BOOK
Doctor Who
Short Trips: Zodiac

Editor: Jacqueline Rayner
Big Finish Productions
RRP £14.99
ISBN 1 84435 006 1
Available now


The Doctor - all eight of him - is involved in twelve tales connected to the mystical signs of the zodiac...

Whereas the previous three Short Trips collections were released by BBC Books, the short story torch has now been passed to Big Finish. Precisely why they felt the need to retain the Short Trips series title rather than invent one of their own is beyond me. They even credit Stephen Cole for creating the concept, as if the idea of publishing a set of short stories in one volume was a relatively recent one! Even within the realm of Doctor Who, Virgin Books began published its own Decalog collections years before Cole began his Short Trips.

Right, that's the first clause of the book's title dealt with. Now for the "zodiac" bit - a curious theme for a Doctor Who publication. Each story takes an astrological sign as its inspiration. Given that these include the signs of the bull, crab, lion and fish, Nimons, Macra, Tharils, Pescatons and Selachians are all conspicuous by their absence. The stories' connections to the zodiac are more varied than that. For instance, Mark Michalowski's creepy Edgar Allen Poe homage deals quite obviously with a ram's skull, whereas the only virgin aspect to Sarah Groenewegen's Virgin Lands is the Doctor/Ace/Benny team that featured in Virgin Books' New Adventures.

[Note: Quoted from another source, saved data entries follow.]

(** With the mutex free and a Worker on the idle stack, [getWorker] removes
    the top of the stack and returns something else: the Worker the
    allocation cache yields, leaving [running] and the goroutines as they
    were, or, when the cache yields nothing, a Worker at a new address whose
    goroutine it starts, with [running] incremented whatever the capacity
    is. *)
Theorem getWorker_nonempty_stack (c : pick) (W : World) (w0 : Worker) :
  lock (pool W) = false ->
  top (workers (pool W)) = Some w0 ->
  exists w W',
    getWorker c W = Returns w W' /\
    workers (pool W') = below (workers (pool W)) /\
    workerPool (pool W') = snd (Get c (workerPool (pool W))) /\
    capacity (pool W') = capacity (pool W) /\
    freeSignal (pool W') = freeSignal (pool W) /\
    match fst (Get c (workerPool (pool W))) with
    | Some wp =>
        w = wp /\ running (pool W') = running (pool W) /\ heap W' = heap W
    | None =>
        w = length (heap W) /\
        running (pool W') = Int32.add (running (pool W)) 1 /\
        heap W' = heap W ++ [wk_recv]
    end.
Proof.
  apply getWorker_nonempty_effect.
Qed.

(** The same at a pool of capacity 1 with one idle Worker and an empty
    cache: the Worker returned is a new one. *)
Lemma getWorker_nonempty_stack_witness :
  exists w W',
    getWorker Miss (mkWorld (mkPool 1 1 1 [0%nat] [] false false 0) [wk_recv])
      = Returns w W' /\
    workers (pool W') = [] /\ w = 1%nat /\ running (pool W') = 2.
Proof.
  destruct (@getWorker_nonempty_stack Miss
              (mkWorld (mkPool 1 1 1 [0%nat] [] false false 0) [wk_recv])
              0%nat eq_refl eq_refl)
    as (w & W' & E & Hw & _ & _ & _ & Hn & Hr & _).
  exists w, W'. repeat split; assumption.
Defined.

(** ** getWorker: the waiting path *)

(** A caller woken by a signal while the idle stack is not empty takes the
    Worker on top of it, the one freed last: the signal is consumed, and
    the cache, [running] and the Worker goroutines are left alone. *)
Theorem waiting_path_pops_top (c : pick) (W : World) (w : Worker) :
  0 < freeSignal (pool W) ->
  lock (pool W) = false ->
  top (workers (pool W)) = Some w ->
  exists W',
    gw_run 2 c gw_recv W = Returns w W' /\
    workers (pool W') = below (workers (pool W)) /\
    freeSignal (pool W') = freeSignal (pool W) - 1 /\
    workerPool (pool W') = workerPool (pool W) /\
    running (pool W') = running (pool W) /\
    heap W' = heap W.
Proof.
  intros F L T. cbn [gw_run gw_step].
  destruct (Z.ltb_spec 0 (freeSignal (pool W))); [| lia].
  unfold gw_step.
  cbn [on_pool pool lock workers set_freeSignal]. rewrite L, T.
  eexists. split; [reflexivity | cbn; repeat split].
Qed.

Some of the links are even more tenuous than that. For example, Ian Potter is inspired by the sideways movement of the crab to tell an intriguing post-Inferno tale of sideways travel into alternate realities, Still Lives. Meanwhile, Paul Leonard's Growing Higher, Simon Guerrier's The Switching and Paul Magrs' Jealous, Possessive are connected to their respective star signs - Taurus, Libra and Scorpio - only by the emotional characteristics of those signs.

However, that doesn't affect the enjoyment of the stories themselves, my favourites being Jealous, Possessive and Anthony Keetch's Twin Piques. The former transcribes bitchy correspondences between K9s Mark 1 and 2. Both K9s present the appearance of genial conversation whilst belittling the other - at one point, Mark 1 signs off as "The Original"; the next letter from Mark 2 addresses him as "Dear Prototype"! Twin Piques is a frequently bawdy tale (including much dirk-polishing and an embarrassing "kilt/breeze situation" for Jamie) of rival brothers. The story starts out like the Hartnell serial The Ark, with a giant statue getting finished off without the head that the TARDIS crew had expected, but it ultimately defied my expectations.

Several other stories are also comedic in nature. The Switching has the imprisoned Master doing a mind-swap with the Third Doctor, but the Master proves to be a far more polite prisoner and genial scientific advisor than the Doctor. The Stabber, by Alison Lawson, contains many an amusing moment with some apparently telepathic fish, although it also conveys a serious and worrying message about genetically modified foods. Andrew Collins combines bizarre horror with comedy in The Invertebrates of Doom, in which a race of jellyfish attempt to conquer the Earth. And the lighter moments in Simon A Forward's Constant Companion concern a troublesome pet cat.

Rather less enjoyable is Todd Green's Five Card Draw, in which several incarnations of the Doctor are summoned to help the original one out of a sticky situation. I'm not sure which aspect of this story is sillier: the fact that the First Doctor summons his other selves at all (he doesn't usually do that, even when in the deadliest of situations) or the fact that the various Doctors play cards to determine which will go into danger in his place. I'm also at a loss to see the point of the fairly incomprehensible Virgin Lands.

Of all the Doctors, the second and third incarnations get the best deal in this collection, appearing in three stories each. On the other hand, the Fourth Doctor only features fleetingly in 'I Was a Monster!!!'. In this tale, Joseph Lidster, the writer of the Seventh Doctor audio drama The Rapture, once again captures the dizzying spirit of nightclub culture.

At 177 pages, Short Trips: Zodiac is a much shorter set of trips than the mammoth tomes the BBC used to publish (and far more expensive). However, the signs are that there's still plenty to enjoy in this book.